(** * Campus gate access control: verification, logging, alerting, broadcast

    A shallow embedding of the server side of the campus vehicle-gate
    application: the schema records ([shared/schema.ts]), the two storage
    classes [DrizzleStorage] and [MemoryStorage] behind the [IStorage]
    interface ([server/storage.ts]), and the Express route handlers together
    with the WebSocket [broadcast] ([server/routes.ts]).

    Conventions of the embedding
    - a TypeScript [string] is a [string]; a nullable column or an optional
      property is an [option]; a timestamp is its epoch-millisecond value in [Z];
    - a JavaScript [Map<string, V>] is an association list in insertion order
      (the storage code searches [map.values()] with [find], so order matters);
    - a database table is the list of its rows in scan order;
    - [crypto.randomUUID()] and [new Date()] read an explicit [Runtime] oracle;
    - [async] methods are state-passing functions that may throw. *)

From Stdlib Require Import List String ZArith Bool Arith Lia Permutation Sorted.
Import ListNotations.

Set Implicit Arguments.
Local Open Scope string_scope.

(** ** JavaScript values used by the server *)

(** [jsonb] columns and message payload fragments. *)
#[warnings="-register-all"]
Inductive Json : Type :=
| JUndefined
| JNull
| JBool (b : bool)
| JNum (n : Z)
| JStr (s : string)
| JObj (fields : list (string * Json)).

(** A property that may be [undefined], as a JSON fragment. *)
Definition json_of_field (f : option string) : Json :=
  match f with
  | Some s => JStr s
  | None => JUndefined
  end.

(** Truthiness of a nullable boolean column: [!x] is [negb (truthy x)]. *)
Definition truthy (b : option bool) : bool :=
  match b with
  | Some true => true
  | _ => false
  end.

(** Truthiness of a possibly missing string: [undefined], [null] and the
    empty string are falsy. *)
Definition truthy_str (s : option string) : bool :=
  match s with
  | Some s' => negb (String.eqb s' "")
  | None => false
  end.

(** [x || d] on possibly missing strings. *)
Definition or_default (s : option string) (d : string) : string :=
  match s with
  | Some s' => if String.eqb s' "" then d else s'
  | None => d
  end.

(** [x || null] on possibly missing strings. *)
Definition or_null (s : option string) : option string :=
  match s with
  | Some s' => if String.eqb s' "" then None else Some s'
  | None => None
  end.

(** ** Schema rows ([shared/schema.ts]) *)

Module Student.
Record t : Type := mk {
  id : string;
  studentId : string;
  name : string;
  rollNumber : string;
  department : string;
  year : string;
  division : string;
  contactNumber : string;
  photoUrl : option string;
  isActive : option bool;
  createdAt : option Z
}.
End Student.
Abbreviation Student := Student.t.

Module Vehicle.
Record t : Type := mk {
  id : string;
  studentId : string;
  plateNumber : string;
  vehicleType : string;
  model : option string;
  color : option string;
  isActive : option bool;
  createdAt : option Z
}.
End Vehicle.
Abbreviation Vehicle := Vehicle.t.

Module AccessLog.
Record t : Type := mk {
  id : string;
  studentId : option string;
  vehicleId : option string;
  plateNumber : option string;
  gateLocation : option string;
  accessStatus : string;
  reason : option string;
  timestamp : option Z;
  metadata : Json
}.
End AccessLog.
Abbreviation AccessLog := AccessLog.t.

Module Alert.
Record t : Type := mk {
  id : string;
  type : string;
  severity : string;
  title : string;
  description : string;
  gateLocation : option string;
  metadata : Json;
  isRead : option bool;
  createdAt : option Z
}.

(** [{ ...alert, isRead: true }] *)
Definition markRead (a : t) : t :=
  mk (id a) (type a) (severity a) (title a) (description a)
     (gateLocation a) (metadata a) (Some true) (createdAt a).
End Alert.
Abbreviation Alert := Alert.t.

(** [InsertAccessLog]: the row without [id] and [timestamp]. *)
Module InsertAccessLog.
Record t : Type := mk {
  studentId : option string;
  vehicleId : option string;
  plateNumber : option string;
  gateLocation : option string;
  accessStatus : string;
  reason : option string;
  metadata : Json
}.
End InsertAccessLog.
Abbreviation InsertAccessLog := InsertAccessLog.t.

(** [InsertAlert]: the row without [id] and [createdAt]; the handlers never
    supply [isRead]. *)
Module InsertAlert.
Record t : Type := mk {
  type : string;
  severity : string;
  title : string;
  description : string;
  gateLocation : option string;
  metadata : Json
}.
End InsertAlert.
Abbreviation InsertAlert := InsertAlert.t.

(** [StudentWithVehicle = Student & { vehicle?: Vehicle }] *)
Module StudentWithVehicle.
Record t : Type := mk {
  student : Student;
  vehicle : option Vehicle
}.
Definition id (s : t) : string := Student.id (student s).
Definition isActive (s : t) : option bool := Student.isActive (student s).
End StudentWithVehicle.
Abbreviation StudentWithVehicle := StudentWithVehicle.t.

(** Result of [verifyStudentAndVehicle]. *)
Module Verification.
Record t : Type := mk {
  student : option StudentWithVehicle;
  vehicle : option Vehicle;
  isValid : bool;
  reason : option string
}.
End Verification.
Abbreviation Verification := Verification.t.

(** Result of [getDashboardStats]. *)
Module Stats.
Record t : Type := mk {
  totalAccess : nat;
  granted : nat;
  denied : nat;
  activeGates : nat
}.
End Stats.
Abbreviation Stats := Stats.t.

(** ** JavaScript [Map<string, V>] in insertion order *)

Module JsMap.
Section WithValue.
Variable V : Type.

Definition t : Type := list (string * V).

Definition empty : t := [].

Fixpoint get (k : string) (m : t) : option V :=
  match m with
  | [] => None
  | (k', v) :: rest => if String.eqb k k' then Some v else get k rest
  end.

(** [set] keeps the position of a key that is already present and
    appends a new key at the end. *)
Fixpoint set (k : string) (v : V) (m : t) : t :=
  match m with
  | [] => [(k, v)]
  | (k', v') :: rest =>
      if String.eqb k k' then (k', v) :: rest else (k', v') :: set k v rest
  end.

Definition values (m : t) : list V := map snd m.

Definition keys (m : t) : list string := map fst m.

Definition has (k : string) (m : t) : bool :=
  match get k m with
  | Some _ => true
  | None => false
  end.
End WithValue.

Arguments empty {V}.
End JsMap.

(** ** Runtime oracle: generated ids and the clock *)

(** The database server behind [db]: the generators of the column
    defaults [gen_random_uuid()] and [now()] of the schema. *)
Record Postgres : Type := mkPostgres {
  gen_random_uuid : nat -> string;   (* the n-th value of [gen_random_uuid()] *)
  uuid_draws : nat;
  now : nat -> Z;                    (* the n-th value of [now()] *)
  now_reads : nat
}.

----

• **What is being asked**
Restate the records above verbatim, omitting no line.

• **Written answer**
(** * Campus gate access control: verification, logging, alerting, broadcast

    A shallow embedding of the server side of the campus vehicle-gate
    application: the schema records ([shared/schema.ts]), the two storage
    classes [DrizzleStorage] and [MemoryStorage] behind the [IStorage]
    interface ([server/storage.ts]), and the Express route handlers together
    with the WebSocket [broadcast] ([server/routes.ts]).

    Conventions of the embedding
    - a TypeScript [string] is a [string]; a nullable column or an optional
      property is an [option]; a timestamp is its epoch-millisecond value in [Z];
    - a JavaScript [Map<string, V>] is an association list in insertion order
      (the storage code searches [map.values()] with [find], so order matters);
    - a database table is the list of its rows in scan order;
    - [crypto.randomUUID()] and [new Date()] read an explicit [Runtime] oracle;
    - [async] methods are state-passing functions that may throw. *)

From Stdlib Require Import List String ZArith Bool Arith Lia Permutation Sorted.
Import ListNotations.

Set Implicit Arguments.
Local Open Scope string_scope.

(** ** JavaScript values used by the server *)

(** [jsonb] columns and message payload fragments. *)
#[warnings="-register-all"]
Inductive Json : Type :=
| JUndefined
| JNull
| JBool (b : bool)
| JNum (n : Z)
| JStr (s : string)
| JObj (fields : list (string * Json)).

(** A property that may be [undefined], as a JSON fragment. *)
Definition json_of_field (f : option string) : Json :=
  match f with
  | Some s => JStr s
  | None => JUndefined
  end.

(** Truthiness of a nullable boolean column: [!x] is [negb (truthy x)]. *)
Definition truthy (b : option bool) : bool :=
  match b with
  | Some true => true
  | _ => false
  end.

(** Truthiness of a possibly missing string: [undefined], [null] and the
    empty string are falsy. *)
Definition truthy_str (s : option string) : bool :=
  match s with
  | Some s' => negb (String.eqb s' "")
  | None => false
  end.

(** [x || d] on possibly missing strings. *)
Definition or_default (s : option string) (d : string) : string :=
  match s with
  | Some s' => if String.eqb s' "" then d else s'
  | None => d
  end.

(** [x || null] on possibly missing strings. *)
Definition or_null (s : option string) : option string :=
  match s with
  | Some s' => if String.eqb s' "" then None else Some s'
  | None => None
  end.

(** ** Schema rows ([shared/schema.ts]) *)

Module Student.
Record t : Type := mk {
  id : string;
  studentId : string;
  name : string;
  rollNumber : string;
  department : string;
  year : string;
  division : string;
  contactNumber : string;
  photoUrl : option string;
  isActive : option bool;
  createdAt : option Z
}.
End Student.
Abbreviation Student := Student.t.

Module Vehicle.
Record t : Type := mk {
  id : string;
  studentId : string;
  plateNumber : string;
  vehicleType : string;
  model : option string;
  color : option string;
  isActive : option bool;
  createdAt : option Z
}.
End Vehicle.
Abbreviation Vehicle := Vehicle.t.

Module AccessLog.
Record t : Type := mk {
  id : string;
  studentId : option string;
  vehicleId : option string;
  plateNumber : option string;
  gateLocation : option string;
  accessStatus : string;
  reason : option string;
  timestamp : option Z;
  metadata : Json
}.
End AccessLog.
Abbreviation AccessLog := AccessLog.t.

Module Alert.
Record t : Type := mk {
  id : string;
  type : string;
  severity : string;
  title : string;
  description : string;
  gateLocation : option string;
  metadata : Json;
  isRead : option bool;
  createdAt : option Z
}.

(** [{ ...alert, isRead: true }] *)
Definition markRead (a : t) : t :=
  mk (id a) (type a) (severity a) (title a) (description a)
     (gateLocation a) (metadata a) (Some true) (createdAt a).
End Alert.
Abbreviation Alert := Alert.t.

(** [InsertAccessLog]: the row without [id] and [timestamp]. *)
Module InsertAccessLog.
Record t : Type := mk {
  studentId : option string;
  vehicleId : option string;
  plateNumber : option string;
  gateLocation : option string;
  accessStatus : string;
  reason : option string;
  metadata : Json
}.
End InsertAccessLog.
Abbreviation InsertAccessLog := InsertAccessLog.t.

(** [InsertAlert]: the row without [id] and [createdAt]; the handlers never
    supply [isRead]. *)
Module InsertAlert.
Record t : Type := mk {
  type : string;
  severity : string;
  title : string;
  description : string;
  gateLocation : option string;
  metadata : Json
}.
End InsertAlert.
Abbreviation InsertAlert := InsertAlert.t.

(** [StudentWithVehicle = Student & { vehicle?: Vehicle }] *)
Module StudentWithVehicle.
Record t : Type := mk {
  student : Student;
  vehicle : option Vehicle
}.
Definition id (s : t) : string := Student.id (student s).
Definition isActive (s : t) : option bool := Student.isActive (student s).
End StudentWithVehicle.
Abbreviation StudentWithVehicle := StudentWithVehicle.t.

(** Result of [verifyStudentAndVehicle]. *)
Module Verification.
Record t : Type := mk {
  student : option StudentWithVehicle;
  vehicle : option Vehicle;
  isValid : bool;
  reason : option string
}.
End Verification.
Abbreviation Verification := Verification.t.

(** Result of [getDashboardStats]. *)
Module Stats.
Record t : Type := mk {
  totalAccess : nat;
  granted : nat;
  denied : nat;
  activeGates : nat
}.
End Stats.
Abbreviation Stats := Stats.t.

(** ** JavaScript [Map<string, V>] in insertion order *)

Module JsMap.
Section WithValue.
Variable V : Type.

Definition t : Type := list (string * V).

Definition empty : t := [].

Fixpoint get (k : string) (m : t) : option V :=
  match m with
  | [] => None
  | (k', v) :: rest => if String.eqb k k' then Some v else get k rest
  end.

(** [set] keeps the position of a key that is already present and
    appends a new key at the end. *)
Fixpoint set (k : string) (v : V) (m : t) : t :=
  match m with
  | [] => [(k, v)]
  | (k', v') :: rest =>
      if String.eqb k k' then (k', v) :: rest else (k', v') :: set k v rest
  end.

Definition values (m : t) : list V := map snd m.

Definition keys (m : t) : list string := map fst m.

Definition has (k : string) (m : t) : bool :=
  match get k m with
  | Some _ => true
  | None => false
  end.
End WithValue.

Arguments empty {V}.
End JsMap.

(** ** Runtime oracle: generated ids and the clock *)

(** The database server behind [db]: the generators of the column
    defaults [gen_random_uuid()] and [now()] of the schema. *)
Record Postgres : Type := mkPostgres {
  gen_random_uuid : nat -> string;   (* the n-th value of [gen_random_uuid()] *)
  uuid_draws : nat;
  now : nat -> Z;                    (* the n-th value of [now()] *)
  now_reads : nat
}.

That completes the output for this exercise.